Trnka Michael J, Baker Peter R, Robinson Philip J J, Burlingame A L, Chalkley Robert J
Department of Pharmaceutical Chemistry, University of California San Francisco, San Francisco, California 94158;
Mol Cell Proteomics. 2014 Feb;13(2):420-34. doi: 10.1074/mcp.M113.034009. Epub 2013 Dec 12.
Chemical cross-linking mass spectrometry identifies interacting surfaces within a protein assembly through labeling with bifunctional reagents and identifying the covalently modified peptides. These yield distance constraints that provide a powerful means to model the three-dimensional structure of the assembly. Bioinformatic analysis of cross-linked data resulting from large protein assemblies is challenging because each cross-linked product contains two covalently linked peptides, each of which must be correctly identified from a complex matrix of potential confounders. Protein Prospector addresses these issues through a complementary mass modification strategy in which each peptide is searched and identified separately. We demonstrate this strategy with an analysis of RNA polymerase II. False discovery rates (FDRs) are assessed via comparison of cross-linking data to crystal structure, as well as by using a decoy database strategy. Parameters that are most useful for positive identification of cross-linked spectra are explored. We find that fragmentation spectra generally contain more product ions from one of the two peptides constituting the cross-link. Hence, metrics reflecting the quality of the spectral match to the less confident peptide provide the most discriminatory power between correct and incorrect matches. A support vector machine model was built to further improve classification of cross-linked peptide hits. Furthermore, the frequency with which peptides cross-linked via common acylating reagents fragment to produce diagnostic, cross-linker-specific ions is assessed.

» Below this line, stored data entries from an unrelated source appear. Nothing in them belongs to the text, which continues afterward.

(** X5. What the table handed to Gate 2B holds.  When the sector map is in
    the institutional format (its first value is a dictionary), the table
    is built from the sector map alone, whatever the Gate 2 survivors are:
    a ticker with a metadata dictionary is filed under its own market cap,
    or "SMALL" when the dictionary has none, and a ticker whose metadata is
    not a dictionary is left out.  Otherwise the table holds exactly the
    Gate 2 survivors, each filed under "SMALL". *)
Theorem market_cap_map_contents (entries : metamap) passed_g2 :
  NoDup entries.*1 →
  (institutional_format (Some entries) = true →
     (∀ other, market_cap_map (Some entries) other =
               market_cap_map (Some entries) passed_g2)
     ∧ (∀ t d, (t, MDict d) ∈ entries →
          dict_get (market_cap_map (Some entries) passed_g2) t =
            Some (MVal (default (VStr "SMALL") (d !! "market_cap"))))
     ∧ (∀ t v, (t, MVal v) ∈ entries →
          dict_get (market_cap_map (Some entries) passed_g2) t = None)
     ∧ (∀ t, t ∉ entries.*1 →
          dict_get (market_cap_map (Some entries) passed_g2) t = None))
  ∧ (∀ sector_map t,
       institutional_format sector_map = false →
       dict_get (market_cap_map sector_map passed_g2) t =
         if bool_decide (t ∈ passed_g2) then Some (MVal (VStr "SMALL")) else None).
Proof.
  intros Hnd. split.
  - intros Hfmt. unfold market_cap_map. rewrite Hfmt. cbn. repeat apply conj.
    + done.
    + intros t d Hin. by apply cap_step_resolved.
    + intros t v Hin. by rewrite (cap_step_plain _ _ _ v).
    + intros t Hnot. by rewrite cap_step_other.
  - intros sector_map t Hfmt. unfold market_cap_map. rewrite Hfmt.
    case_bool_decide as Hin.
    + apply legacy_cap_map. by left.
    + by rewrite legacy_cap_map_other.
Qed.

Lemma market_cap_map_contents_witness :
  NoDup Scenario.universe.*1 ∧
  dict_get (market_cap_map (Some Scenario.universe) []) "CHARLIE" =
    Some (MVal (VStr "MID")).
Proof.
  assert (NoDup Scenario.universe.*1) as Hnd.
  { refine (bool_decide_unpack _ _). vm_compute. exact I. }
  split; [exact Hnd|].
  destruct (market_cap_map_contents Scenario.universe [] Hnd) as [Hinst _].
  destruct (Hinst eq_refl) as (_ & Hres & _).
  rewrite (Hres "CHARLIE"
             (Scenario.record [("name", VStr "Charlie Ltd");
                               ("market_cap", VStr "MID")])).
  - vm_compute. reflexivity.
  - apply (list_elem_of_lookup_2 _ 2%nat). reflexivity.
Defined.



(** ** Exceptions and watchlist of [run_pipeline] *)

Section PipelineWatchlist.

Variable gate1_run : gmap string DataFrame → option metamap → gate_output.
Variable gate2_run : list string → gate_output.
Variable gate2b_run : list string → metamap → gate_output.
Variable gate3_run : gmap string DataFrame → gate_output.
Variable gate4_run : gmap string DataFrame → gate_output.

Let pipeline := run_pipeline gate1_run gate2_run gate2b_run gate3_run gate4_run.

(** X6. When [run_pipeline] returns, the tickers of the watchlist are, in
    the order and with the multiplicity in which Gate 2B returned them, the
    Gate 2B survivors that are not Gate 3 survivors and whose Gate 3 reason
    mentions "ADX", "RS Slope" or "RS Negative"; and the returned trail
    carries a ["status"] tag for a ticker exactly when the ticker is on the
    watchlist, the tag being "COILING_SPRING".  If the pipeline stopped
    before Gate 3 the watchlist is empty and the trail has no tag. *)
Theorem watchlist_order_and_tags ticker_data sector_map cands rat springs :
  let calls := (pipeline ticker_data sector_map []).1 in
  (pipeline ticker_data sector_map []).2 = Ok (cands, rat, springs) →
  ((length calls ≤ 3)%nat ∧ springs = [] ∧ untagged rat)
  ∨ ∃ c2b c3,
      calls !! 2%nat = Some c2b ∧ calls !! 3%nat = Some c3 ∧
      sp_ticker <$> springs =
        filter (λ t, on_watchlist (gc_passed c3) (gc_results c3) t)
          (gc_passed c2b) ∧
      ∀ t e, has_entry rat t "status" e ↔
             e = EStatus "COILING_SPRING" ∧ t ∈ sp_ticker <$> springs.
Proof.
  intros calls Hout.
  destruct (run_pipeline_effects gate1_run gate2_run gate2b_run gate3_run
              gate4_run ticker_data sector_map) as (_ & Hok & _).
  exact (Hok _ _ _ Hout).
Qed.

(** X7. [run_pipeline] raises nothing but [KeyError] and [TypeError].  It
    raises [KeyError] when the gate called last returned a survivor that is
    not a key of the batch, and [TypeError] when Gate 3 was the last gate
    called and some Gate 2B survivor that Gate 3 turned down has a Gate 3
    reason that is not a string.  Conversely, whenever Gate 3 is reached and
    turns down a Gate 2B survivor with a reason that is not a string (a
    [None], a number), the whole pipeline raises [TypeError] and returns
    neither candidates nor trail. *)
Theorem run_pipeline_exceptions ticker_data sector_map :
  let calls := (pipeline ticker_data sector_map []).1 in
  let outcome := (pipeline ticker_data sector_map []).2 in
  (∀ e, outcome = Raise e →
     (e = KeyError ∧
      ∃ c t, last calls = Some c ∧ t ∈ gc_passed c ∧ ticker_data !! t = None)
     ∨ (e = TypeError ∧
        ∃ c2b c3 t,
          calls !! 2%nat = Some c2b ∧ last calls = Some c3 ∧
          gc_stage c3 = Gate3 ∧ t ∈ gc_passed c2b ∧ (t ∉ gc_passed c3) ∧
          is_str (gate3_reason (gc_results c3) t) = false))
  ∧ (∀ c2b c3 t,
       calls !! 2%nat = Some c2b → calls !! 3%nat = Some c3 →
       t ∈ gc_passed c2b → t ∉ gc_passed c3 →
       is_str (gate3_reason (gc_results c3) t) = false →
       outcome = Raise TypeError).
Proof.
  intros calls outcome.
  destruct (run_pipeline_effects gate1_run gate2_run gate2b_run gate3_run
              gate4_run ticker_data sector_map) as (Hraise & _ & Hconv).
  split; [exact Hraise|exact Hconv].
Qed.

End PipelineWatchlist.

Lemma scenario_watchlist :
  (λ out : list string * trail * list spring, sp_ticker <$> out.2)
    <$> Scenario.pipeline_run.2 = Ok ["BRAVO"].
Proof. vm_compute. reflexivity. Qed.
(** * oatdump: the decode-and-account engine of art's [src/oatdump.cc]

    A shallow embedding of [OatDump] (the walk over the class and method
    tables of an oat file), of [ImageDump] (the heap callback, the [Stats]
    accumulator and its rendering) and of the [oatdump] entry point,
    followed by the properties of the walk and of the accounting.

    Conventions.
    - [size_t], [uint32_t] and pointers are values of [N]; every arithmetic
      step of the code is written with its wrap-around ([size_add],
      [size_sub], [uint32_add], [uint32_mul]).  [NULL] is the address 0.
    - The output stream is the text written so far; [std::flush] leaves it
      as it is and is not written out.
    - [CHECK] aborts the process ([Fatal]); [DCHECK] is [CHECK] in a debug
      build and nothing otherwise.
    - Text formatting of numbers ([StringPrintf], [operator<<]) and the
      floating-point percentages are parameters ([Printf]); so are the
      constants of headers that are not part of this file ([Target]) and the
      services of the runtime ([Env]). *)

From Stdlib Require Import NArith ZArith List String Ascii Bool Lia.
From Stdlib Require Import DecimalString HexadecimalString.
From Equations Require Import Equations.
From Equations.Prop Require Import Logic.
Import ListNotations.

Local Open Scope N_scope.
Local Open Scope string_scope.

(* ================================================================== *)
(** ** Text *)

Definition LF : string := String (ascii_of_nat 10) EmptyString.
Definition TAB : string := String (ascii_of_nat 9) EmptyString.

(** [std::string::empty]. *)
Definition empty (s : string) : bool :=
  match s with EmptyString => true | String _ _ => false end.

(** [s] occurs in [text]. *)
Definition contains (text s : string) : Prop :=
  exists before after, text = before ++ s ++ after.

(** The texts one after the other. *)
Definition concatenated (texts : list string) : string :=
  fold_right append "" texts.

(* ================================================================== *)
(** ** Parameters: the target, the formatter *)

Definition NULL : N := 0.

(** Constants and macros of headers outside [oatdump.cc]. *)
Record Target := {
  size_bits : positive;          (* width of size_t *)
  kObjectAlignment : N;          (* globals.h *)
  RoundUp : N -> N -> N;         (* utils.h *)
  sizeof_ImageHeader : N;        (* sizeof(ImageHeader), image.h *)
  kIsDebugBuild : bool;          (* whether DCHECK is compiled in, logging.h *)
  kImageRootsMax : N;            (* ImageHeader::kImageRootsMax, image.h *)
  kOatLocation : N               (* ImageHeader::kOatLocation, image.h *)
}.

(** The formats used by [StringPrintf], [StringAppendF] and [operator<<].
    The three last ones stand for a floating-point quotient and its
    rendering: [fmt_percent a b] is [(double(a) / double(b)) * 100] under
    the format "%2.0f". *)
Record Printf := {
  fmt_p : N -> string;                   (* %p *)
  fmt_d : Z -> string;                   (* %d *)
  fmt_zd : N -> string;                  (* %zd *)
  fmt_zd_w : nat -> N -> string;         (* %10zd, %8zd, %7zd, %6zd *)
  fmt_08x : N -> string;                 (* %08x *)
  fmt_s_w : nat -> string -> string;     (* %32s *)
  fmt_percent : N -> N -> string;        (* %2.0f of a / b * 100 *)
  fmt_average : N -> N -> string;        (* %3.0f of a / b *)
  fmt_expansion : N -> N -> string;      (* %.2f of a / b *)
  put_pointer : N -> string;             (* os << p, for a void* p *)
  put_unsigned : N -> string             (* os << n, for an unsigned n *)
}.

(* ================================================================== *)
(** ** Machine arithmetic *)

Definition size_max (T : Target) : N := 2 ^ Npos (size_bits T).

Definition size_add (T : Target) (a b : N) : N := (a + b) mod size_max T.

Definition size_sub (T : Target) (a b : N) : N :=
  (a mod size_max T + (size_max T - b mod size_max T)) mod size_max T.

Definition uint32_max : N := 2 ^ 32.
Definition uint32_add (a b : N) : N := (a + b) mod uint32_max.
Definition uint32_mul (a b : N) : N := (a * b) mod uint32_max.

(* ================================================================== *)
(** ** The process: output, diagnostics, calls to the runtime *)

(** Lookups the dump asks of its collaborators, in the order they are made. *)
Inductive Call :=
| DexFile_Open (location : string)
| FindOatFileFromOatLocation (location : string)
| OatFile_Open (filename : string)
| OS_OpenFile (filename : string).

Record World := {
  os : string;          (* the stream [os]: std::cout or the --output file *)
  stderr : string;
  calls : list Call
}.

Inductive Outcome (A : Type) : Type :=
| Done (a : A) (w : World)          (* the code ran to its end *)
| Fatal (msg : string) (w : World)  (* a CHECK failed: the process aborts *)
| Exit (status : N) (w : World).    (* exit(status) *)
Arguments Done {A} a w.
Arguments Fatal {A} msg w.
Arguments Exit {A} status w.

Definition M (A : Type) : Type := World -> Outcome A.

Definition ret {A} (a : A) : M A := fun w => Done a w.

Definition bind {A B} (m : M A) (k : A -> M B) : M B :=
  fun w =>
    match m w with
    | Done a w' => k a w'
    | Fatal msg w' => Fatal msg w'
    | Exit c w' => Exit c w'
    end.

Declare Scope dump_scope.
Delimit Scope dump_scope with dump.
Notation "x <- m ;; k" := (bind m (fun x => k))
  (at level 61, m at next level, right associativity) : dump_scope.
Notation "' p <- m ;; k" := (bind m (fun p => k))
  (at level 61, p pattern, m at next level, right associativity) : dump_scope.
Notation "m ;; k" := (bind m (fun _ => k))
  (at level 61, right associativity) : dump_scope.
Local Open Scope dump_scope.

(** [os << s]. *)
Definition os_write (s : string) : M unit :=
  fun w => Done tt {| os := os w ++ s; stderr := stderr w; calls := calls w |}.

(** [fprintf(stderr, s)]. *)
Definition stderr_write (s : string) : M unit :=
  fun w => Done tt {| os := os w; stderr := stderr w ++ s; calls := calls w |}.

Definition call (c : Call) : M unit :=
  fun w => Done tt {| os := os w; stderr := stderr w; calls := calls w ++ [c] |}.

(** [CHECK(cond)] and [DCHECK(cond)] of logging.h (not part of the sources):
    a failed [CHECK] logs the condition and aborts; [DCHECK] is [CHECK] where
    debug checks are compiled in and no code otherwise. *)
Definition CHECK (cond : bool) (what : string) : M unit :=
  fun w => if cond then Done tt w else Fatal ("Check failed: " ++ what) w.

Definition DCHECK (T : Target) (cond : bool) (what : string) : M unit :=
  if kIsDebugBuild T then CHECK cond what else ret tt.

Definition exit {A} (status : N) : M A := fun w => Exit status w.

Definition EXIT_SUCCESS : N := 0.
Definition EXIT_FAILURE : N := 1.

(** A [for] loop over the elements of [l], in order. *)
Fixpoint for_each {A} (l : list A) (body : A -> M unit) : M unit :=
  match l with
  | [] => ret tt
  | a :: rest => body a ;; for_each rest body
  end.

(* ================================================================== *)
(** ** [std::map<std::string, size_t>] *)

(** The entries in increasing key order, as the map's iterator yields them. *)
Definition std_map : Type := list (string * N).

(** [m[k] = f(m[k])]: [operator[]] inserts [k] with the value 0 when it is
    absent. *)
Fixpoint map_update (k : string) (f : N -> N) (m : std_map) : std_map :=
  match m with
  | [] => [(k, f 0)]
  | (k', v) :: rest =>
      match String.compare k k' with
      | Eq => (k', f v) :: rest
      | Lt => (k, f 0) :: (k', v) :: rest
      | Gt => (k', v) :: map_update k f rest
      end
  end.

Fixpoint map_find (k : string) (m : std_map) : option N :=
  match m with
  | [] => None
  | (k', v) :: rest => if String.eqb k k' then Some v else map_find k rest
  end.

(** The value [m[k]] reads: 0 when [k] is absent. *)
Definition map_get (k : string) (m : std_map) : N :=
  match map_find k m with Some v => v | None => 0 end.

Definition keys (m : std_map) : list string := map fst m.
Definition values (m : std_map) : list N := map snd m.

(* ================================================================== *)
(** ** The object model, as [oatdump.cc] reads it

    Each record holds what the accessors used by the dump return for one
    object of the runtime (object.h, dex_file.h, oat_file.h, image.h,
    space.h). *)

Module Method.
Record t := {
  PrettyMethod : string;
  IsCalleeSaveMethod : bool;
  IsNative : bool;
  IsRegistered : bool;
  IsAbstract : bool;
  GetCode : N;
  GetInvokeStub : N;
  GetNativeMethod : N;
  GetGcMap : N;
  GetGcMapLength : N;
  GetMappingTable : N;
  GetMappingTableLength : N;
  (* MethodHelper(method).GetCodeItem()->insns_size_in_code_units_ *)
  insns_size_in_code_units_ : N
}.
End Method.

Module Klass.
Record t := {
  this : N;                   (* the address of the Class object *)
  GetDescriptor : string;     (* ClassHelper(klass).GetDescriptor() *)
  GetStatus : string;         (* as operator<< prints the status *)
  IsStringClass : bool
}.
End Klass.

Module Object.
Record t := {
  this : N;                   (* the address of the object *)
  SizeOf : N;
  GetClass : Klass.t;
  IsClass : bool;
  AsClass : Klass.t;
  IsMethod : bool;
  AsMethod : Method.t;
  IsField : bool;
  PrettyField : string;       (* PrettyField(obj->AsField()) *)
  IsArrayInstance : bool;
  GetLength : Z;              (* obj->AsArray()->GetLength() *)
  ToModifiedUtf8 : string;    (* obj->AsString()->ToModifiedUtf8() *)
  IsObjectArray : bool;
  elements : list N           (* the references an ObjectArray holds *)
}.
End Object.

The threshold for successful identification of the cross-linked peptide product depends upon the complexity of the sample under investigation. Protein Prospector, by focusing the reliability assessment on the least confident peptide, is better able to control the FDR for results as larger complexes and databases are analyzed. In addition, when FDR thresholds are calculated separately for intraprotein and interprotein results, a further improvement in the number of unique cross-links confidently identified is achieved. These improvements are demonstrated on two previously published cross-linking datasets.
化学交联质谱法通过用双功能试剂标记并鉴定共价修饰的肽段来识别蛋白质组装体中的相互作用表面。这些方法产生距离限制,为构建组装体的三维结构提供了有力手段。对大型蛋白质组装体产生的交联数据进行生物信息学分析具有挑战性,因为每个交联产物都包含两个共价连接的肽段,每个肽段都必须从潜在混杂因素的复杂矩阵中正确识别出来。Protein Prospector通过一种互补的质量修饰策略解决了这些问题,即分别搜索和鉴定每个肽段。我们通过对RNA聚合酶II的分析来展示这种策略。通过将交联数据与晶体结构进行比较,以及使用诱饵数据库策略来评估错误发现率(FDR)。探索了对交联光谱进行阳性鉴定最有用的参数。我们发现,碎裂光谱通常包含来自构成交联的两个肽段中一个肽段的更多产物离子。因此,反映与信心较低的肽段光谱匹配质量的指标在正确匹配和错误匹配之间提供了最大的区分能力。构建了一个支持向量机模型以进一步改进对交联肽命中结果的分类。此外,评估了通过常见酰化试剂交联的肽段产生诊断性、交联剂特异性离子的碎裂频率。成功鉴定交联肽产物的阈值取决于所研究样品的复杂性。通过将可靠性评估集中在信心最低的肽段上,Protein Prospector在分析更大的复合物和数据库时能够更好地控制结果的FDR。此外,当分别计算蛋白质内和蛋白质间结果的FDR阈值时,在可靠鉴定的独特交联数量上实现了进一步的改进。这些改进在两个先前发表的交联数据集上得到了证明。